Coping with anger when things come to a head - utk org macam aku



Anger. There's nothing nice about it. A few people enjoy it, some are addicted to it, but most people try to hide their anger, sometimes so completely and instinctively that they don't even feel it.

What if anger was a good thing? What if it, like the pain of a twisted ankle, was a signal that something is wrong?

Even for the rage-aholic, anger signals a real problem that needs to be addressed. Usually it's a sense of insecurity and shame that creates a need for the narcissistic, temporary power of going berserk. For that explosive moment, everyone gives you the focused attention you crave, and you feel better, your sense of unworthiness diminished - until that insecurity rises into consciousness again. Then the destructive cycle repeats. This type of anger is a signal that a healthy sense of self with boundaries needs to be developed.

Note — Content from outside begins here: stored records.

(* ===== verification/MsgServer.v ===== *)
(** * [x/hal/keeper]: the message server and the query server

    [msg_server_mint_hal.go], [msg_server_redeem_collateral.go],
    [msg_server_create_ticket.go], [msg_update_params.go] and
    [query_params.go]; genesis import and export of [x/hal/module/genesis.go]. *)

From S2P Require Import Prelude Wire Sdk PbParams PbTickets PbRedeemRequest PbGenesis PbQuery PbTx Types World Keeper.

Section msg_server.
Context {S B : Type} `{KVStore S} `{BankKeeper B} `{Gogo} `{SdkTypes} `{BinaryCodec}.
Abbreviation M := (M S B).

Definition MintHal (msg : MsgMintHal) : M MsgMintHalResponse :=
  accAddr ← lift (creator_address (MsgMintHal_Creator msg));
  zero ← lift (if negb (Coin_IsValid (MsgMintHal_CollateralAmount msg))
               then Coin_IsZero (MsgMintHal_CollateralAmount msg) else Ok false);
  if (zero : bool) then lift (Err (ErrWrap ErrInvalidRequest "collateral amount is invalid or zero")) else
  params ← GetParams;
  let collateralDenom := TokenMeta_Denom (CollateralMetas params) in
  if negb (bool_decide (Denom (MsgMintHal_CollateralAmount msg) = collateralDenom))
  then lift (Err (ErrWrap ErrInvalidRequest "collateral denom mismatch: expected %s, got %s")) else
  let exchangeRate := LegacyNewDec 2 in
  collateralAmount ← lift (LegacyNewDecFromInt (Amount (MsgMintHal_CollateralAmount msg)));
  product ← lift (Dec_Mul collateralAmount exchangeRate);
  mintedHalAmount ← lift (Dec_TruncateInt product);
  let halDenom := TokenMeta_Denom (HalMeta params) in
  mintedHalCoin ← lift (NewCoin halDenom mintedHalAmount);
  coins ← lift (NewCoins [mintedHalCoin]);
  _ ← wrap_err ErrInsufficientFunds "failed to mint HAL coins"
        (bank_op (MintCoins CollateralPoolName coins));
  coins ← lift (NewCoins [mintedHalCoin]);
  _ ← wrap_err ErrInsufficientFunds "failed to send minted HAL coins to creator"
        (bank_op (SendCoinsFromModuleToAccount CollateralPoolName accAddr coins));
  coins ← lift (NewCoins [MsgMintHal_CollateralAmount msg]);
  _ ← ignore_err (bank_op (SendCoinsFromAccountToModule accAddr CollateralPoolName coins));
  mret (MkMsgMintHalResponse mintedHalCoin).

Definition RedeemCollateral (rt : Runtime) (msg : MsgRedeemCollateral) : M MsgRedeemCollateralResponse :=
  accAddr ← lift (creator_address (MsgRedeemCollateral_Creator msg));
  if negb (Coin_IsValid (MsgRedeemCollateral_HalAmount msg))
  then lift (Err (ErrWrap ErrInvalidRequest "HAL amount is invalid")) else
  params ← GetParams;
  let halDenom := TokenMeta_Denom (HalMeta params) in
  halCoin ← lift (NewCoin halDenom (Amount (MsgRedeemCollateral_HalAmount msg)));
  coins ← lift (NewCoins [halCoin]);
  _ ← ignore_err (bank_op (SendCoinsFromAccountToModule accAddr CollateralPoolName coins));
  coins ← lift (NewCoins [halCoin]);
  _ ← wrap_err ErrUnauthorized "failed to burn HAL coins" (bank_op (BurnCoins CollateralPoolName coins));
  let exchangeRate := LegacyNewDec 2 in
  halAmount ← lift (LegacyNewDecFromInt (Amount (MsgRedeemCollateral_HalAmount msg)));
  quotient ← lift (Dec_Quo halAmount exchangeRate);
  redeemedCollateralAmount ← lift (Dec_TruncateInt quotient);
  let collateralDenom := TokenMeta_Denom (CollateralMetas params) in
  redeemedCollateralCoin ← lift (NewCoin collateralDenom redeemedCollateralAmount);
  coins ← lift (NewCoins [redeemedCollateralCoin]);
  _ ← wrap_err ErrInsufficientFunds "failed to transfer collateral tokens to redeem pool"
        (bank_op (SendCoinsFromModuleToModule CollateralPoolName RedeemPoolName coins));
  params' ← GetParams;
  let completionTime := Now rt + RedeemDur params' in
  _ ← SetRedeemRequest (MkRedeemRequest (AccAddress_String accAddr) redeemedCollateralCoin completionTime);
  mret (MkMsgRedeemCollateralResponse halCoin completionTime).

Definition CreateTicket (rt : Runtime) (ctx : Context_) (msg : MsgCreateTicket) : M MsgCreateTicketResponse :=
  accAddr ← lift (creator_address (MsgCreateTicket_Creator msg));
  let halCost := u64 (len (MsgCreateTicket_Issue msg)) in
  params ← GetParams;
  let halDenom := TokenMeta_Denom (HalMeta params) in
  halCoin ← lift (NewCoin halDenom (Some halCost));
  has ← bank_query (fun b => HasBalance b accAddr halCoin);
  if negb has then lift (Err (ErrWrap ErrInsufficientFunds "insufficient HAL tokens")) else
  coins ← lift (NewCoins [halCoin]);
  _ ← wrap_err ErrInsufficientFunds "failed to deduct HAL tokens"
        (bank_op (SendCoinsFromAccountToModule accAddr TreasuryKey coins));
  let ticket := MkTicket (MsgCreateTicket_Author msg) (MsgCreateTicket_Issue msg) 0 [] in
  id ← AppendTicket rt ctx ticket;
  mret (MkMsgCreateTicketResponse id).

Definition UpdateParams (k : Keeper) (req : MsgUpdateParams) : M MsgUpdateParamsResponse :=
  if negb (bool_decide (GetAuthority k = MsgUpdateParams_Authority req))
  then lift (Err (ErrWrap ErrInvalidSigner "invalid authority; expected %s, got %s")) else
  _ ← SetParams (MsgUpdateParams_Params req);
  mret MkMsgUpdateParamsResponse.

(** The query; a nil request is [None]. *)
Definition Params_query (req : option QueryParamsRequest) : M QueryParamsResponse :=
  match req with
  | None => lift (Err (ErrWrap ErrGrpcInvalidArgument "invalid request"))
  | Some _ => params ← GetParams; mret (MkQueryParamsResponse params)
  end.

(** ** [x/hal/module/genesis.go] *)

Definition InitGenesis (genState : GenesisState) : M unit :=
  must_do (SetParams (GenesisState_Params genState)).

Definition ExportGenesis : M GenesisState :=
  let genesis := DefaultGenesis in
  params ← GetParams;
  mret (MkGenesisState params).
End msg_server.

And for those at the other end of the spectrum who try to hide their anger? Well, it may reappear in the form of depression, obsession with appearance, or an adherence to highly structured, rule-bound groups or activities. Again, it's a sign that someone's sense of self is diminished (that they're insecure), which requires acknowledging (followed by working to build self-worth).

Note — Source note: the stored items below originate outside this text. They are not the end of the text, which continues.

(* ===== verification/Bank.v ===== *)
(** * Coins, decimals and bank transfers as the module uses them

    Consequences of the laws of [Sdk] for the calls the handlers make: the
    coin sets have one coin, the decimal arithmetic is doubling and halving,
    and a transfer succeeds exactly when the sender can spend the coins. *)

From S2P Require Import Prelude Sdk.

(** [sdk.NewCoins] of one coin of amount [z]. *)
Definition coins1 (d : gostring) (z : Z) : Coins := if z =? 0 then [] else [MkCoin d (Some z)].

Lemma amount_of_coins1 d z d' : amount_of (coins1 d z) d' = delta (bool_decide (d = d')) z.
Proof.
  unfold coins1. destruct (Z.eqb_spec z 0) as [->|]; cbn; unfold delta; case_bool_decide; cbn; lia.
Qed.

Lemma single_coins1 d z : single (coins1 d z).
Proof. unfold single, coins1. case_bool; cbn; lia. Qed.

(** [z] at the one place [y], an account and a denomination. *)
Definition at1 (x y : AccAddress * gostring) (z : Z) : Z := delta (bool_decide (x = y)) z.

Section coins.
Context `{SdkTypesOk}.

Lemma NewCoin_inv d x c : NewCoin d x = Ok c ->
  exists z, x = Some z /\ c = MkCoin d (Some z) /\ 0 <= z /\ ValidateDenom d = true.
Proof.
  intros E. destruct (ValidateDenom d) eqn:V; [|destruct (NewCoin_denom d x V); congruence].
  destruct x as [z|]; [|destruct (NewCoin_nil d); congruence].
  destruct (Z.lt_ge_cases z 0) as [N|P]; [destruct (NewCoin_neg d z N); congruence|].
  rewrite NewCoin_ok in E by assumption. injection E as <-. eauto.
Qed.

Lemma NewCoins_inv c cs : NewCoins [c] = Ok cs ->
  exists z, Amount c = Some z /\ 0 <= z /\ cs = coins1 (Denom c) z.
Proof.
  destruct c as [d [z|]]; cbn; intros E; [|destruct (NewCoins_nil d); congruence].
  exists z. destruct (Z.lt_ge_cases z 0) as [N|P]; [destruct (NewCoins_neg d z N); congruence|].
  split; [reflexivity|]. split; [assumption|]. unfold coins1. destruct (Z.eqb_spec z 0) as [->|N].
  - rewrite NewCoins_zero in E. congruence.
  - destruct (ValidateDenom d) eqn:V; [|destruct (NewCoins_denom d z N V); congruence].
    rewrite NewCoins_pos in E by (assumption || lia). congruence.
Qed.

Lemma NewCoins_run d z : 0 <= z -> (z <> 0 -> ValidateDenom d = true) ->
  NewCoins [MkCoin d (Some z)] = Ok (coins1 d z).
Proof.
  intros Hz Hd. unfold coins1. destruct (Z.eqb_spec z 0) as [->|N]; [apply NewCoins_zero|].
  apply NewCoins_pos; [auto | lia].
Qed.

(** Multiplying by the exchange rate and truncating doubles. *)
Lemma double_run z : 0 <= z -> 2 * z * precision < maxDec -> exists d p,
  LegacyNewDecFromInt (Some z) = Ok d /\ Dec_Mul d (LegacyNewDec 2) = Ok p /\
  Dec_TruncateInt p = Ok (Some (2 * z)).
Proof.
  intros Hz Hb. destruct (LegacyNewDecFromInt_val z) as (d & Ed & Vd). exists d.
  destruct (Dec_Mul_val d (LegacyNewDec 2) (2 * z * precision)) as (p & Ep & Vp).
  { rewrite Vd, LegacyNewDec_val. lia. }
  { unfold precision, maxDec in *. lia. }
  exists p. split; [assumption|]. split; [assumption|].
  assert (Q : Z.quot (dec_val p) precision = 2 * z) by (rewrite Vp; apply Z.quot_mul; unfold precision; lia).
  rewrite Dec_TruncateInt_val; rewrite Q; [reflexivity|]. unfold precision, maxDec, maxInt in *. lia.
Qed.

Lemma double_big z : 0 <= z -> maxDec <= 2 * z * precision -> exists d p,
  LegacyNewDecFromInt (Some z) = Ok d /\ Dec_Mul d (LegacyNewDec 2) = Panic p.
Proof.
  intros Hz Hb. destruct (LegacyNewDecFromInt_val z) as (d & Ed & Vd). exists d.
  destruct (Dec_Mul_big d (LegacyNewDec 2) (2 * z * precision)) as [p Ep].
  { rewrite Vd, LegacyNewDec_val. lia. }
  { unfold precision, maxDec in *. lia. }
  now exists p.
Qed.

Lemma double_inv z d p i : LegacyNewDecFromInt (Some z) = Ok d -> Dec_Mul d (LegacyNewDec 2) = Ok p ->
  Dec_TruncateInt p = Ok i -> i = Some (2 * z).
Proof.
  intros Ed Ep Ei. destruct (LegacyNewDecFromInt_val z) as (d' & Ed' & Vd).
  assert (d' = d) by congruence. subst d'.
  assert (Vm : dec_val d * dec_val (LegacyNewDec 2) = 2 * z * precision * precision)
    by (rewrite Vd, LegacyNewDec_val; lia).
  destruct (Z.lt_ge_cases (Z.abs (2 * z * precision)) maxDec) as [Lt|Ge].
  2: { destruct (Dec_Mul_big _ _ _ Vm Ge). congruence. }
  destruct (Dec_Mul_val _ _ _ Vm Lt) as (p' & Ep' & Vp). assert (p' = p) by congruence. subst p'.
  assert (Q : Z.quot (dec_val p) precision = 2 * z) by (rewrite Vp; apply Z.quot_mul; unfold precision; lia).
  rewrite Dec_TruncateInt_val in Ei; rewrite Q in *; [congruence|].
  unfold precision, maxDec, maxInt in *. lia.
Qed.

(** Dividing by it and truncating halves, rounding down. *)
Lemma half_quotient h : 0 <= h -> h * precision * precision = h * (precision / 2) * (2 * precision) /\
  Z.quot (h * (precision / 2)) precision = h / 2.
Proof.
  intros Hh. change (precision / 2) with 500000000000000000. change precision with 1000000000000000000.
  split; [lia|]. rewrite Z.quot_div_nonneg by lia. symmetry.
  apply Z.div_unique with (h mod 2 * 500000000000000000);
    pose proof (Z.mod_pos_bound h 2); pose proof (Z.div_mod h 2); lia.
Qed.

Lemma half_run h : 0 <= h < maxInt -> exists d p,
  LegacyNewDecFromInt (Some h) = Ok d /\ Dec_Quo d (LegacyNewDec 2) = Ok p /\
  Dec_TruncateInt p = Ok (Some (h / 2)).
Proof.
  intros Hh. destruct (LegacyNewDecFromInt_val h) as (d & Ed & Vd). exists d.
  destruct (half_quotient h) as [Q1 Q2]; [lia|].
  destruct (Dec_Quo_val d (LegacyNewDec 2) (h * (precision / 2))) as (p & Ep & Vp).
  { rewrite LegacyNewDec_val. unfold precision. lia. }
  { rewrite Vd, LegacyNewDec_val. exact Q1. }
  { change (precision / 2) with 500000000000000000. unfold maxInt, maxDec in *. lia. }
  exists p. split; [assumption|]. split; [assumption|].
  rewrite Dec_TruncateInt_val; rewrite Vp, Q2; [reflexivity|].
  pose proof (Z.div_pos h 2). pose proof (Z.div_le_upper_bound h 2 h). unfold maxInt in *. lia.
Qed.

Lemma half_inv h d p i : 0 <= h -> LegacyNewDecFromInt (Some h) = Ok d -> Dec_Quo d (LegacyNewDec 2) = Ok p ->
  Dec_TruncateInt p = Ok i -> i = Some (h / 2).
Proof.
  intros Hh Ed Ep Ei. destruct (LegacyNewDecFromInt_val h) as (d' & Ed' & Vd).
  assert (d' = d) by congruence. subst d'. destruct (half_quotient h Hh) as [Q1 Q2].
  assert (Vb : dec_val (LegacyNewDec 2) <> 0) by (rewrite LegacyNewDec_val; unfold precision; lia).
  assert (Vm : dec_val d * precision = h * (precision / 2) * dec_val (LegacyNewDec 2))
    by (rewrite Vd, LegacyNewDec_val; exact Q1).
  destruct (Z.lt_ge_cases (Z.abs (h * (precision / 2))) maxDec) as [Lt|Ge].
  2: { destruct (Dec_Quo_big _ _ _ Vb Vm Ge). congruence. }
  destruct (Dec_Quo_val _ _ _ Vb Vm Lt) as (p' & Ep' & Vp). assert (p' = p) by congruence. subst p'.
  destruct (Z.lt_ge_cases (Z.abs (h / 2)) maxInt) as [Lt'|Ge'].
  - rewrite Dec_TruncateInt_val in Ei; rewrite Vp, Q2 in *; congruence.
  - destruct (Dec_TruncateInt_big p); [rewrite Vp, Q2; assumption | congruence].
Qed.
End coins.

Section bank.
Context {B : Type} `{BankKeeperOk B}.
Implicit Types b : B.

(** The effect of moving, minting or burning one coin. *)
Definition moves1 b (from to : AccAddress) (d : gostring) (z : Z) b' : Prop :=
  moved view b from to (coins1 d z) b'.

Lemma at1_bools x y d d' z : at1 (x, d') (y, d) z = delta (bool_decide (x = y)) (delta (bool_decide (d = d')) z).
Proof.
  unfold at1, delta. repeat case_bool_decide; try reflexivity; try congruence.
Qed.

Lemma moves1_bal b from to d z b' x d' : moves1 b from to d z b' ->
  bal b' x d' = bal b x d' - at1 (x, d') (from, d) z + at1 (x, d') (to, d) z.
Proof. intros [E _]. unfold bal. now rewrite E, amount_of_coins1, !at1_bools. Qed.

Lemma moves1_supply b from to d z b' d' : moves1 b from to d z b' -> supply b' d' = supply b d'.
Proof. intros (_ & E & _). apply E. Qed.

Lemma issued1_bal sign b y d z b' x d' : issued view sign b y (coins1 d z) b' ->
  bal b' x d' = bal b x d' + sign * at1 (x, d') (y, d) z.
Proof.
  intros [E _]. unfold bal. rewrite E, amount_of_coins1, at1_bools. unfold delta. repeat case_bool; lia.
Qed.

Lemma issued1_supply sign b y d z b' d' : issued view sign b y (coins1 d z) b' ->
  supply b' d' = supply b d' + sign * delta (bool_decide (d = d')) z.
Proof. intros (_ & E & _). unfold supply. now rewrite E, amount_of_coins1. Qed.

Lemma at1_self x z : at1 x x z = z.
Proof. unfold at1. now rewrite bool_decide_eq_true_2. Qed.

Lemma at1_ne x y d d' z : d' <> d -> at1 (x, d') (y, d) z = 0.
Proof. intros N. unfold at1. now rewrite bool_decide_eq_false_2 by congruence. Qed.

Lemma at1_other x y d d' z : x <> y -> at1 (x, d') (y, d) z = 0.
Proof. intros N. unfold at1. now rewrite bool_decide_eq_false_2 by congruence. Qed.

(** Other denominations stay as spendable as they were. *)
Lemma moves1_spendable b from to d z b' x d' : moves1 b from to d z b' -> d' <> d ->
  spendable b' x d' = spendable b x d'.
Proof.
  intros Hm N. pose proof (moves1_bal _ _ _ _ _ _ x d' Hm) as E. rewrite !at1_ne in E by assumption.
  destruct Hm as (_ & _ & L). apply L. unfold bal in E. lia.
Qed.

Lemma issued1_spendable sign b y d z b' x d' : issued view sign b y (coins1 d z) b' -> d' <> d ->
  spendable b' x d' = spendable b x d'.
Proof.
  intros Hm N. pose proof (issued1_bal _ _ _ _ _ _ x d' Hm) as E. rewrite !at1_ne in E by assumption.
  destruct Hm as (_ & _ & L). apply L. unfold bal in E. lia.
Qed.

Lemma coins1_within d z (limit : gostring -> Z) : 0 <= z <= limit d -> (forall d', 0 <= limit d') ->
  forall d', 0 <= amount_of (coins1 d z) d' <= limit d'.
Proof.
  intros Hz Hl d'. rewrite amount_of_coins1. specialize (Hl d'). unfold delta. case_bool_decide; [subst|]; lia.
Qed.

Lemma coins1_limit d z (limit : gostring -> Z) :
  (forall d', amount_of (coins1 d z) d' <= limit d') -> z <= limit d.
Proof. intros Hl. specialize (Hl d). rewrite amount_of_coins1 in Hl. unfold delta in Hl.
  now rewrite bool_decide_eq_true_2 in Hl by reflexivity. Qed.

(** A transfer of one coin from an account: it is made when the account can
    spend it, and otherwise nothing changes. *)
Lemma sendAM_run b a m d z : registered m = true -> 0 <= z -> exists r b',
  SendCoinsFromAccountToModule a m (coins1 d z) b = (r, b') /\ safe r (fun _ => True) /\
  if z <=? spendable b a d then r = Ok tt /\ moves1 b a (GetModuleAddress m) d z b'
  else r <> Ok tt /\ b' = b.
Proof.
  intros Hm Hz. destruct (sendAM_total b a m (coins1 d z) Hm) as (r & b' & E & Hs & Ht & Hf).
  exists r, b'. split; [assumption|]. split; [assumption|].
  destruct (z <=? spendable b a d) eqn:L; zify_bools.
  - assert (r = Ok tt) as ->; [|split; [reflexivity | now apply sendAM_ok]].
    apply Ht, coins1_within; [lia|]. intros d'. apply spendable_le.
  - assert (N : r <> Ok tt) by (intros ->; specialize (coins1_limit _ _ _ (Hf eq_refl)); lia).
    split; [assumption|]. destruct r as [[]|e| |]; try contradiction.
    eapply sendAM_fail; [exact E | apply single_coins1].
Qed.

(** From a module account, whose whole balance is spendable. *)
Lemma sendMA_run b m a d z : registered m = true -> 0 <= z <= bal b (GetModuleAddress m) d ->
  blocked a = false -> exists b',
  SendCoinsFromModuleToAccount m a (coins1 d z) b = (Ok tt, b') /\ moves1 b (GetModuleAddress m) a d z b'.
Proof.
  intros Hm Hz Ha. destruct (sendMA_total b m a (coins1 d z) Hm) as (r & b' & E & _ & Ht & _).
  assert (r = Ok tt) as ->; [|exists b'; split; [assumption | now apply sendMA_ok]].
  apply Ht; [|assumption]. apply coins1_within; [now rewrite module_spendable|].
  intros d'. apply spendable_le.
Qed.

Lemma sendMM_run b m m' d z : registered m = true -> registered m' = true ->
  0 <= z <= bal b (GetModuleAddress m) d -> exists b',
  SendCoinsFromModuleToModule m m' (coins1 d z) b = (Ok tt, b') /\
  moves1 b (GetModuleAddress m) (GetModuleAddress m') d z b'.
Proof.
  intros Hm Hm' Hz. destruct (sendMM_total b m m' (coins1 d z) Hm Hm') as (r & b' & E & _ & Ht & _).
  assert (r = Ok tt) as ->; [|exists b'; split; [assumption | now apply sendMM_ok]].
  apply Ht, coins1_within; [now rewrite module_spendable|]. intros d'. apply spendable_le.
Qed.

Lemma mint_run b m d z : registered m = true -> may_mint m = true -> 0 <= z ->
  supply b d + z < maxInt -> bal b (GetModuleAddress m) d + z < maxInt -> exists b',
  MintCoins m (coins1 d z) b = (Ok tt, b') /\ issued view 1 b (GetModuleAddress m) (coins1 d z) b'.
Proof.
  intros Hm Hp Hz Hs Hb. destruct (mint_total b m (coins1 d z) Hm Hp) as [b' E].
  - intros d'. rewrite amount_of_coins1. unfold delta. case_bool; lia.
  - intros d'. rewrite amount_of_coins1. unfold delta. case_bool_decide; [subst; lia | contradiction].
  - exists b'. split; [assumption | now apply mint_ok].
Qed.

Lemma burn_run b m d z : registered m = true -> may_burn m = true ->
  0 <= z <= bal b (GetModuleAddress m) d -> exists b',
  BurnCoins m (coins1 d z) b = (Ok tt, b') /\ issued view (-1) b (GetModuleAddress m) (coins1 d z) b'.
Proof.
  intros Hm Hp Hz. destruct (burn_total b m (coins1 d z) Hm Hp) as (r & b' & E & _ & Ht & _).
  assert (r = Ok tt) as ->; [|exists b'; split; [assumption | now apply burn_ok]].
  apply Ht, coins1_within; [now rewrite module_spendable|]. intros d'. apply spendable_le.
Qed.
End bank.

Luckily, while you're in the process, there are some coping strategies:

Figure it out!
What's really eating you? Are you avoiding something? Hiding something? Afraid of abandonment? Not taking responsibility for your life? Deep down, you have an inkling of the problem, and the first step is recognizing it.

Is it worth it?
Sure, that car just cut you off in traffic, but is it worth getting in an accident, or fighting with a psychotic who's got road rage? Is it worth the energy it takes to be this angry over something that in the long view is insignificant? Ask yourself would you be angry if you knew that that car was racing to the hospital to get to their unconscious child? Is it possible to decide to be grateful that they didn't hit your car and focus instead on things that do matter?

Axe the adrenaline
You're at work, you're angry, your heart is pounding, your face is hot and your back is rigid. Now what? In many cases it's not a good idea to explode. If at all possible, remove yourself from the situation for 20 minutes, which is the amount of time it takes to recover from a surge of adrenaline. Go for a short walk, or go to the parking garage and practice deep breathing. Acknowledge that you're angry, note the reasons why, and weigh your possible responses.

Feel the power
When you're in a place where you can really experience your anger safely, rather than pushing it aside with a cigarette, a cocktail or a large piece of cake, sit with it. Feel it. Explore it. Enter it and stay with it. Don't think your way out of it, just be with it for a few minutes. This may well be the first time you've just sat in your anger since you were a child. Anger is just a feeling and given a bit of time and space, it changes -- then dissipates. Anger, truly experienced, can become the motivating energy for necessary change.

Be the change
Once you've taken the time to really experience your anger, it often follows that you know exactly what you need to do, or change, or work on to get to the cause of the anger. Use the power of your anger's energy to make a plan and act on it. Also, when you're sure that you're thinking clearly, examine the potential consequences of your actions. Try to choose what will truly benefit you over other perhaps more tempting actions, like revenge.

Stand in judgment
Now that you've moved through your anger, decided what needs to change, and how to make that happen, ask yourself how you handled all of these steps. What could you do differently? Giving yourself time to reflect allows you to develop ever-greater facility with anger and then a fuller, richer, more authentic life.